Отцу Иерониму удалось восстановить отношения со своим отечеством, в прежние времена поддерживавшиеся обителью, а потом нарушенные, и монастырь стал быстро пополняться русскими насельниками, желавшими строгой аскетической жизни, и укрепляться материально. Но самому отцу Иерониму пришлось много пережить и перетерпеть среди людей хотя и единоверных, но с иным укладом и образом жизни, темпераментом, характером и привычками, со своими страстями, свойственными каждому человеку.
Некоторые греки из других монастырей, преследовавшие узкие национально-этнические цели, упрекали игумена отца Герасима за то, что он принял русских. Те же «племенные» чувства, боязнь уступить первенство давали повод и место диаволу возбуждать вражду и неприязнь среди пантелеимоновского братства по отношению к русским.
Отец Иероним, чуждый всякого национального пристрастия, видевший в греках и в русских одну братию о Христе, всячески направлял греков на путь единомыслия и любви к русским, отдавал им во всем предпочтение, как первым хозяевам обители, и всегда ставил на вид всей своей братии, что пришли они в монастырь не для национальных распрей, а для спасения души, почему как от греков, так и от русских всегда требовал паче всего мира и братской любви друг к другу. Кроме того, он стремился избегать всего, что может повредить уважению и благоговению, внушаемым всем православным одним только упоминанием Святой Горы — земного удела Божией Матери, прославленного многими духовными подвигами преподобных отцов.

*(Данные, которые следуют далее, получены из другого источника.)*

Lemma evolves_log rt d0 d : log_ok d0 -> evolves rt d0 d -> log_ok d.
Proof.
  intros H0 Hev. induction Hev as [|env deviceId d Hev IH|env userId wordId d Hev IH
                                  |env userId wordId isCorrect d Hev IH].
  - exact H0.
  - destruct IH as [Hk Hl]. split; [now apply keys_post_user|].
    destruct (HistoryFacts.post_user_effect env deviceId d)
      as (_ & E2 & E3 & _). cbv zeta in *. rewrite E2.
    eapply List.Forall_impl; [|exact Hl]. intros r. apply within_log_grows.
    intros u w k. rewrite (answers_same u w k _ _ E3). lia.
  - destruct IH as [Hk Hl]. split; [now apply keys_save_word|].
    destruct (HistoryFacts.save_word_effect rt env userId wordId d)
      as (_ & _ & E2 & _ & Hd). cbv zeta in *.
    destruct Hd as [E | (_ & _ & _ & _ & Ew & _)]; [now rewrite E|].
    assert (Hgrow : forall r, within_log d r ->
                      within_log (fst (save_word rt env userId wordId d)) r).
    { intros r. apply within_log_grows.
      intros u w k. rewrite (answers_same u w k _ _ E2). lia. }
    rewrite Ew. apply Forall_snoc.
    + eapply List.Forall_impl; [exact Hgrow | exact Hl].
    + unfold within_log, answers. simpl. split; split; try lia; apply count_nonneg.
  - destruct IH as [Hk Hl]. split; [now apply keys_quiz_result|].
    destruct (HistoryFacts.quiz_result_effect rt env userId wordId isCorrect d)
      as (_ & _ & _ & Hd). cbv zeta in *.
    destruct Hd as [E | (c & _ & _ & Eq & Hd)]; [now rewrite E|].
    set (d' := fst (quiz_result rt env userId wordId isCorrect d)) in *.
    assert (Hanswers : forall u w k,
              answers u w k d' =
              answers u w k d +
              (if String.eqb userId u && String.eqb wordId w && ((if c then 1 else 0) =? k)
               then 1 else 0)).
    { intros u w k. exact (answers_logged env userId wordId c u w k d d' Eq). }
    assert (Hgrow : forall r, within_log d r -> within_log d' r).
    { intros r. apply within_log_grows. intros u w k. rewrite Hanswers.
      destruct (_ && _); lia. }
    destruct Hd as [(_ & Ew & _) | (uw & Huw & Ew & _)]; rewrite Ew.
    + eapply List.Forall_impl; [exact Hgrow | exact Hl].
    + apply select_first_In in Huw as [Huw Hpair]. simpl in Hpair.
      apply andb_true_iff in Hpair as [Hu Hw]. apply String.eqb_eq in Hu, Hw.
      rewrite List.Forall_forall in Hl.
      apply Forall_update_where.
      * rewrite List.Forall_forall. intros r Hr. apply Hgrow, Hl, Hr.
      * intros r Hr Eid. apply String.eqb_eq in Eid.
        assert (r = uw) as ->
          by exact (NoDup_key_eq uw_id _ r uw (key_user_words d Hk) Hr Huw Eid).
        destruct (Hl uw Huw) as [[H1 H2] [H3 H4]].
        unfold within_log. simpl. rewrite !Hanswers, Hu, Hw, !String.eqb_refl.
        rewrite Hu, Hw in H2, H4. destruct c; simpl; lia.
Qed.

(** *** The daily counters against the tables *)

Lemma days_same d d' :
  user_words d' = user_words d -> quiz_results d' = quiz_results d ->
  daily_progress d' = daily_progress d ->
  days_within_tables d -> days_within_tables d'.
Proof.
  unfold days_within_tables, saved_over_days, reviewed_over_days, saved_words,
    given_answers.
  now intros -> -> ->.
Qed.

(** What one accepted event may do to the sums of a user: the table grows
    by one row of [userId], and the day's counter by at most as much. *)
Lemma daily_effect_sums bump fresh env userId d d' u :
  List.NoDup (map dp_id (daily_progress d)) ->
  Forall (fun p => 0 <= dp_words_saved p /\ 0 <= dp_words_reviewed p) (daily_progress d) ->
  (forall r, dp_user_id (bump r) = dp_user_id r) ->
  dp_user_id fresh = userId ->
  0 <= dp_words_saved fresh /\ 0 <= dp_words_reviewed fresh ->
  forall (ds dr : Z),
  (forall r, dp_words_saved (bump r) = dp_words_saved r + ds) ->
  (forall r, dp_words_reviewed (bump r) = dp_words_reviewed r + dr) ->
  dp_words_saved fresh = ds -> dp_words_reviewed fresh = dr ->
  (ds = 1 /\ dr = 0) \/ (ds = 0 /\ dr = 1) ->
  daily_effect bump fresh env userId d d' ->
  Forall (fun p => 0 <= dp_words_saved p /\ 0 <= dp_words_reviewed p) (daily_progress d') /\
  saved_over_days u d' <= saved_over_days u d + (if String.eqb userId u then ds else 0) /\
  reviewed_over_days u d' <= reviewed_over_days u d + (if String.eqb userId u then dr else 0).
Proof.
  intros Hnd Hpos Hbu Hfu Hfpos ds dr Hbs Hbr Hfs Hfr Hcase Heff.
  unfold saved_over_days, reviewed_over_days.
  destruct Heff as [E | [(p & Hp & E) | (_ & _ & E)]]; rewrite E.
  - split; [exact Hpos|]. destruct (String.eqb userId u); lia.
  - apply select_first_In in Hp as [Hp Hday]. simpl in Hday.
    apply andb_true_iff in Hday as [Hu _]. apply String.eqb_eq in Hu.
    assert (Hof : forall r, of_user u (bump r) = of_user u r).
    { intros r. unfold of_user. now rewrite Hbu. }
    assert (Hofp : of_user u p = String.eqb userId u).
    { unfold of_user. now rewrite Hu. }
    split.
    { apply Forall_update_where; [exact Hpos|]. intros r Hr _.
      rewrite List.Forall_forall in Hpos. destruct (Hpos r Hr).
      rewrite Hbs, Hbr. lia. }
    destruct Hcase as [[-> ->] | [-> ->]].
    + rewrite (total_update_bump dp_id dp_words_saved (of_user u) bump _ p Hnd Hp Hof Hbs).
      rewrite (total_update_same dp_words_reviewed (of_user u) _ bump _ Hof).
      * rewrite Hofp. destruct (String.eqb userId u); lia.
      * intros r. rewrite Hbr. lia.
    + rewrite (total_update_bump dp_id dp_words_reviewed (of_user u) bump _ p Hnd Hp Hof Hbr).
      rewrite (total_update_same dp_words_saved (of_user u) _ bump _ Hof).
      * rewrite Hofp. destruct (String.eqb userId u); lia.
      * intros r. rewrite Hbs. lia.
  - split; [now apply Forall_snoc|].
    rewrite !total_filter_snoc. unfold of_user. rewrite Hfu, Hfs, Hfr.
    destruct (String.eqb userId u); lia.
Qed.

Lemma evolves_days rt d0 d : days_ok d0 -> evolves rt d0 d -> days_ok d.
Proof.
  intros H0 Hev. induction Hev as [|env deviceId d Hev IH|env userId wordId d Hev IH
                                  |env userId wordId isCorrect d Hev IH].
  - exact H0.
  - destruct IH as [Hk Hl]. split; [now apply keys_post_user|].
    destruct (HistoryFacts.post_user_effect env deviceId d)
      as (_ & E2 & E3 & E4 & _). cbv zeta in *.
    exact (days_same d _ E2 E3 E4 Hl).
  - destruct IH as [Hk Hl]. split; [now apply keys_save_word|].
    destruct (HistoryFacts.save_word_effect rt env userId wordId d)
      as (_ & _ & E2 & _ & Hd). cbv zeta in *.
    destruct Hd as [E | (_ & _ & _ & _ & Ew & Hday)]; [now rewrite E|].
    destruct Hl as [Hpos Hl].
    set (d' := fst (save_word rt env userId wordId d)) in *.
    assert (Hsums := fun u =>
      daily_effect_sums add_words_saved (first_of_day env userId 1 0) env userId d d' u
        (key_progress d Hk) Hpos (fun r => eq_refl) eq_refl
        (conj (Z.le_0_1) (Z.le_refl 0)) 1 0
        (fun r => eq_refl) (fun r => eq_sym (Z.add_0_r _)) eq_refl eq_refl
        (or_introl (conj eq_refl eq_refl)) Hday).
    split; [exact (proj1 (Hsums EmptyString))|].
    intros u. destruct (Hsums u) as (_ & Hs & Hr). destruct (Hl u) as [Hs0 Hr0].
    unfold saved_words, given_answers in *. rewrite Ew, E2, count_snoc. simpl.
    destruct (String.eqb userId u); lia.
  - destruct IH as [Hk Hl]. split; [now apply keys_quiz_result|].
    destruct (HistoryFacts.quiz_result_effect rt env userId wordId isCorrect d)
      as (_ & _ & _ & Hd). cbv zeta in *.
    destruct Hd as [E | (c & _ & _ & Eq & Hd)]; [now rewrite E|].
    destruct Hl as [Hpos Hl].
    set (d' := fst (quiz_result rt env userId wordId isCorrect d)) in *.
    destruct Hd as [(_ & Ew & Ep) | (uw & Huw & Ew & Hday)].
    + split; [now rewrite Ep|]. intros u. destruct (Hl u) as [Hs0 Hr0].
      unfold saved_over_days, reviewed_over_days, saved_words, given_answers in *.
      rewrite Ep, Ew, Eq, count_snoc. simpl. destruct (String.eqb userId u); lia.
    + assert (Hsums := fun u =>
        daily_effect_sums add_words_reviewed (first_of_day env userId 0 1) env userId d d' u
          (key_progress d Hk) Hpos (fun r => eq_refl) eq_refl
          (conj (Z.le_refl 0) (Z.le_0_1)) 0 1
          (fun r => eq_sym (Z.add_0_r _)) (fun r => eq_refl) eq_refl eq_refl
          (or_intror (conj eq_refl eq_refl)) Hday).
      split; [exact (proj1 (Hsums EmptyString))|].
      intros u. destruct (Hsums u) as (_ & Hs & Hr). destruct (Hl u) as [Hs0 Hr0].
      unfold saved_words, given_answers in *.
      rewrite Ew, Eq, count_snoc, count_update_where by reflexivity. simpl.
      destruct (String.eqb userId u); lia.
Qed.

(** *** An accepted event and its day *)

Lemma select_first_snoc_hit {Row} (p : Row -> bool) (rows : list Row) (x : Row) :
  select_first p rows = None -> p x = true -> select_first p (rows ++ [x]) = Some x.
Proof.
  unfold select_first. induction rows as [|a rows IH]; simpl; intros Hnone Hx.
  - now rewrite Hx.
  - destruct (p a); [discriminate | now apply IH].
Qed.

Lemma select_first_snoc_miss {Row} (p : Row -> bool) (rows : list Row) (x : Row) :
  p x = false -> select_first p (rows ++ [x]) = select_first p rows.
Proof.
  unfold select_first. induction rows as [|a rows IH]; simpl; intros Hx.
  - now rewrite Hx.
  - destruct (p a); [reflexivity | now apply IH].
Qed.

Lemma counted_on_the_day bump fresh env userId d :
  (forall r, dp_user_id (bump r) = dp_user_id r /\ dp_date (bump r) = dp_date r) ->
  day_of fresh = (userId, today env) ->
  select_first (fun r => String.eqb (dp_user_id r) userId &&
                         String.eqb (dp_date r) (today env))
               (counted bump fresh env userId d) =
  Some match select_daily_progress userId (today env) d with
       | Some p => bump p
       | None => fresh
       end.
Proof.
  intros Hbump Hfresh. unfold counted.
  destruct (select_daily_progress userId (today env) d) as [p|] eqn:Hday.
  - unfold update_where. rewrite ProgressFacts.select_first_map.
    + unfold select_daily_progress in Hday. rewrite Hday. simpl.
      now rewrite String.eqb_refl.
    + intros r. destruct (String.eqb (dp_id r) (dp_id p)); trivial.
      destruct (Hbump r) as [-> ->]. reflexivity.
  - apply select_first_snoc_hit; [exact Hday|].
    unfold day_of in Hfresh. injection Hfresh as -> ->. now rewrite !String.eqb_refl.
Qed.

Lemma counted_elsewhere bump fresh env userId d u date :
  (forall r, dp_user_id (bump r) = dp_user_id r /\ dp_date (bump r) = dp_date r) ->
  day_of fresh = (userId, today env) ->
  List.NoDup (map dp_id (daily_progress d)) ->
  (u, date) <> (userId, today env) ->
  select_first (fun r => String.eqb (dp_user_id r) u && String.eqb (dp_date r) date)
               (counted bump fresh env userId d) =
  select_daily_progress u date d.
Proof.
  intros Hbump Hfresh Hnd Hother. unfold counted.
  destruct (select_daily_progress userId (today env) d) as [p|] eqn:Hday.
  - unfold update_where. rewrite ProgressFacts.select_first_map.
    + unfold select_daily_progress.
      destruct (select_first _ (daily_progress d)) as [x|] eqn:Hx; [|reflexivity].
      simpl. destruct (String.eqb (dp_id x) (dp_id p)) eqn:E; [|reflexivity].
      apply String.eqb_eq in E.
      apply select_first_In in Hx as [Hx Hqx], Hday as [Hp Hqp].
      assert (x = p) as -> by exact (NoDup_key_eq dp_id _ x p Hnd Hx Hp E).
      simpl in Hqx, Hqp.
      apply andb_true_iff in Hqx as [E1 E2], Hqp as [E3 E4].
      apply String.eqb_eq in E1, E2, E3, E4.
      exfalso. apply Hother. congruence.
    + intros r. destruct (String.eqb (dp_id r) (dp_id p)); trivial.
      destruct (Hbump r) as [-> ->]. reflexivity.
  - apply select_first_snoc_miss.
    unfold day_of in Hfresh. injection Hfresh as -> ->.
    apply not_true_iff_false. intros Hq.
    apply andb_true_iff in Hq as [E1 E2]. apply String.eqb_eq in E1, E2.
    apply Hother. congruence.
Qed.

Ради общего мира, столь необходимого для спасения души, русские терпеливо переживали свое приниженное положение. И сам отец Иероним, как посланный в обитель за святое послушание, смиренно переносил и случавшийся ропот, и дерзости всякого рода со стороны старых братий-греков. «Промысл Божий собрал нас сюда, — говорил отец Иероним, — Он и попечется о нас. Стараться нужно поддерживать любовь между греками и русскими и те правила, каковые теперь у нас, — и Бог не оставит».
«Мати Милосердия, — умолял он Матерь Божию, — заступи меня, и чад моих духовных, и обитель сию. Соедини любовию два общества — русское и греческое» [2] .
2
Великая стража: Жизнь и труды блаженной памяти афонских старцев иеросхимонаха Иеронима и схиархимандрита Макария. М., 2001. С. 148.